Già quando partì per l'Italia, dal porto di Marsiglia per Civitavecchia nel 1734, fu colpito profondamente dalla vista delle coste francesi ed italiane, tanto che, giunto a Roma, entrò immediatamente anche nello studio di Bernardino Vincenzo Fergioni (1674-circa 1738), detto "Lo sbirretto", noto artista dei paesaggi di mare, che divenne il suo più noto maestro, pittore molto apprezzato nella sua epoca, oggi quasi del tutto sconosciuto.
Vogliamo però ricordare l'incontro di Fergioni con Peter Roos, detto Rosa da Tivoli, che lo spinse ad imitarne lo stile e a dipingere quadri con soggetti di animali. La sua maestria in questo genere è testimoniata da un quadro di caccia conservato a villa Albani (Torlonia), in cui è rappresentato un paesaggio con un cervo ucciso e tre cani a riposo. I due pittori francesi che avrebbero oscurato la fama del Fergioni furono Adrien Manglard (1695-1760) ed appunto Vernet, arrivati a Roma rispettivamente nel 1715 e nel 1734. Il Vernet, non avendo trovato buona accoglienza presso il Manglard, sarebbe stato poi alla scuola del Fergioni, quando questi era in età già avanzata, prima di andare "sur les ports de mer ... faire ses études", come gli era stato consigliato dal direttore dell'Accademia di Francia, Nicolas Vleughels (1668-1737).
La bellezza della trasposizione pittorica non poteva nascere se non dalla scrupolosa osservazione del reale.

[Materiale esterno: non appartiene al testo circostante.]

Lemma research_node_returned (state : ContentWorkflowState)
      (research : ResearchResults) :
  research_webapp (webapp_data state) = Returned research ->
  research_results (_research_node research_webapp state) = research
  /\ errors (_research_node research_webapp state) = errors state.
Proof. unfold _research_node. intros ->. split; reflexivity. Qed.

Lemma creative_node_keeps (state : ContentWorkflowState) :
  platforms (_creative_node generate_content_package state)
  = platforms state
  /\ webapp_data (_creative_node generate_content_package state)
     = webapp_data state
  /\ research_results (_creative_node generate_content_package state)
     = research_results state.
Proof.
  unfold _creative_node.
  destruct (creative_loop _ _ _ _ _) as [drafts errs].
  repeat split; reflexivity.
Qed.

Lemma creative_node_result (state : ContentWorkflowState) :
  content_packages (_creative_node generate_content_package state)
  = fst (creative_loop generate_content_package state 0 (platforms state)
                       ([], errors state))
  /\ errors (_creative_node generate_content_package state)
     = snd (creative_loop generate_content_package state 0
                          (platforms state) ([], errors state)).
Proof.
  unfold _creative_node.
  destruct (creative_loop _ _ _ _ _) as [drafts errs].
  split; reflexivity.
Qed.

Lemma media_node_keeps (state : ContentWorkflowState) :
  platforms (_media_node environ remote now state) = platforms state
  /\ webapp_data (_media_node environ remote now state)
     = webapp_data state
  /\ research_results (_media_node environ remote now state)
     = research_results state
  /\ content_packages (_media_node environ remote now state)
     = content_packages state
  /\ errors (_media_node environ remote now state) = errors state.
Proof.
  unfold _media_node.
  destruct (fold_left _ _ _) as [assets total].
  repeat split; reflexivity.
Qed.

Lemma optimize_node_keeps (state : ContentWorkflowState) :
  platforms (_optimize_node fl repr_content hour state) = platforms state
  /\ content_packages (_optimize_node fl repr_content hour state)
     = content_packages state.
Proof.
  unfold _optimize_node.
  destruct (fold_left _ _ _) as [[optimized scores] errs].
  split; reflexivity.
Qed.

Lemma optimize_node_errors (state : ContentWorkflowState) (name : string) :
  wa_name (webapp_data state) = Some name ->
  Forall draft_well_formed (Py.values (content_packages state)) ->
  errors (_optimize_node fl repr_content hour state) = errors state.
Proof.
  intros Hname Hdrafts. unfold _optimize_node.
  pose proof (optimize_loop_errors
                (res_trending_categories (research_results state))
                (res_trending_hashtags (research_results state))
                (webapp_data state) (content_packages state)) as Hloop.
  destruct (fold_left _ _ _) as [[optimized scores] errs] eqn:Hfold.
  cbn [errors set_current_stage set_viral_scores set_optimized_content
       set_errors].
  change errs with (snd (optimized, scores, errs)).
  rewrite <- Hfold. rewrite Hloop; [reflexivity|].
  intros platform package Hin.
  apply optimize_content_returns with (name := name); [assumption|].
  rewrite List.Forall_forall in Hdrafts. apply Hdrafts.
  apply In_values with (k := platform). exact Hin.
Qed.

Lemma ab_test_node_keeps (state : ContentWorkflowState) :
  platforms (_ab_test_node state) = platforms state
  /\ errors (_ab_test_node state) = errors state.
Proof. split; reflexivity. Qed.

(** After [_ab_test_node] every platform of the run has a variant list
    that starts with the control. *)
Lemma ab_test_node_variants (state : ContentWorkflowState)
      (platform : string) :
  In platform (platforms state) ->
  exists control rest,
    Py.get platform (ab_test_variants (_ab_test_node state))
    = Some (control :: rest).
Proof.
  intros Hin. unfold _ab_test_node.
  cbn [ab_test_variants set_current_stage set_ab_test_variants].
  rewrite (get_after_sets
             (fun q => _generate_ab_variants
                         q (Py.get q (content_packages state))
                         (Py.get q (optimized_content state)))).
  destruct (in_dec string_dec platform (platforms state)); [|contradiction].
  destruct (ab_variants_shape platform
              (Py.get platform (content_packages state))
              (Py.get platform (optimized_content state)))
    as [hook_part [recommended [_ Hshape]]].
  rewrite Hshape. eauto.
Qed.

Lemma length_flat_map_singletons {A B : Type} (f : A -> list B)
      (l : list A) :
  (forall x, In x l -> exists y, f x = [y]) ->
  length (flat_map f l) = length l.
Proof.
  induction l as [|x l IH]; intros H; simpl; [reflexivity|].
  destruct (H x (or_introl eq_refl)) as [y Hy].
  rewrite Hy. simpl. f_equal. apply IH.
  intros x' Hx'. apply H. right. exact Hx'.
Qed.

(** FINALIZE after AB_TEST produces one item per platform of the
    list, whatever the error list holds. *)
Lemma finalize_after_ab_test (state : ContentWorkflowState)
      (errs : list string) :
  length (final_content
            (_finalize_node now (set_errors errs (_ab_test_node state))))
  = length (platforms state).
Proof.
  rewrite finalize_items.
  change (platforms (set_errors errs (_ab_test_node state)))
    with (platforms state).
  apply length_flat_map_singletons.
  intros platform Hin.
  destruct (ab_test_node_variants state platform Hin)
    as [control [rest Hget]].
  unfold items_of.
  change (ab_test_variants (set_errors errs (_ab_test_node state)))
    with (ab_test_variants (_ab_test_node state)).
  rewrite Hget. simpl. eauto.
Qed.

(** The handlers composed along the edges, each receiving the state
    that the one before it returned. *)
Definition handed_over (state : ContentWorkflowState)
  : ContentWorkflowState :=
  _finalize_node now
    (_ab_test_node
       (_optimize_node fl repr_content hour
          (_media_node environ remote now
             (_creative_node generate_content_package
                (_research_node research_webapp state))))).

Local Abbreviation step_of n :=
  (step research_webapp generate_content_package fl repr_content hour
        environ remote now n).

(** The walk of [ainvoke]: six steps after the input is written. *)
Lemma ainvoke_steps (input : ContentWorkflowState) :
  ainvoke research_webapp generate_content_package fl repr_content hour
          environ remote now input
  = step_of finalize
      (step_of ab_test
         (step_of optimize
            (step_of media
               (step_of creative
                  (step_of research
                     (write (set_errors [] input) input)))))).
Proof. reflexivity. Qed.

(** A step changes the handler's result in its error list only, which
    becomes the channel's list followed by the returned list. *)
Lemma step_is_set_errors (n : Node) (channels : ContentWorkflowState) :
  step_of n channels
  = set_errors (errors channels
                  ++ errors (handler research_webapp
                                     generate_content_package fl
                                     repr_content hour environ remote now
                                     n channels))%list
               (handler research_webapp generate_content_package fl
                        repr_content hour environ remote now n channels).
Proof. reflexivity. Qed.

Lemma step_platforms (n : Node) (channels : ContentWorkflowState) :
  platforms (step_of n channels) = platforms channels.
Proof.
  rewrite step_is_set_errors.
  change (platforms (set_errors ?e ?s)) with (platforms s).
  destruct n; cbn [handler].
  - apply research_node_keeps.
  - apply creative_node_keeps.
  - apply media_node_keeps.
  - apply optimize_node_keeps.
  - apply ab_test_node_keeps.
  - reflexivity.
Qed.

Lemma step_errors (n : Node) (channels : ContentWorkflowState) :
  errors (step_of n channels)
  = (errors channels
       ++ errors (handler research_webapp generate_content_package fl
                          repr_content hour environ remote now n channels))%list.
Proof. reflexivity. Qed.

A poco a poco Vernet attirò l'attenzione dell'ambiente artistico romano. Ciò che lo distingueva era la capacità, partendo da disegni piuttosto convenzionali, tipici dell'epoca, di fondere usuali osservazioni con particolari effetti e fenomeni atmosferici: questo rendeva assai desuete le sue opere. Vernet, fra l'altro, rappresentando la natura, lasciava vasti spazi (sino a due terzi del quadro) al cielo, nonché alle scene di vita quotidiana che animavano i diversi luoghi. Forse nessun pittore paesaggista o di marine ha mai trattato le figure umane come Vernet. E cioè come elementi primari delle scene rappresentate o comunque considerandole fattori importanti della composizione complessiva. In questo egli fu certamente influenzato da Giovanni Paolo Pannini (1691-1765) che incontrò a Roma e a fianco del quale molto probabilmente lavorò.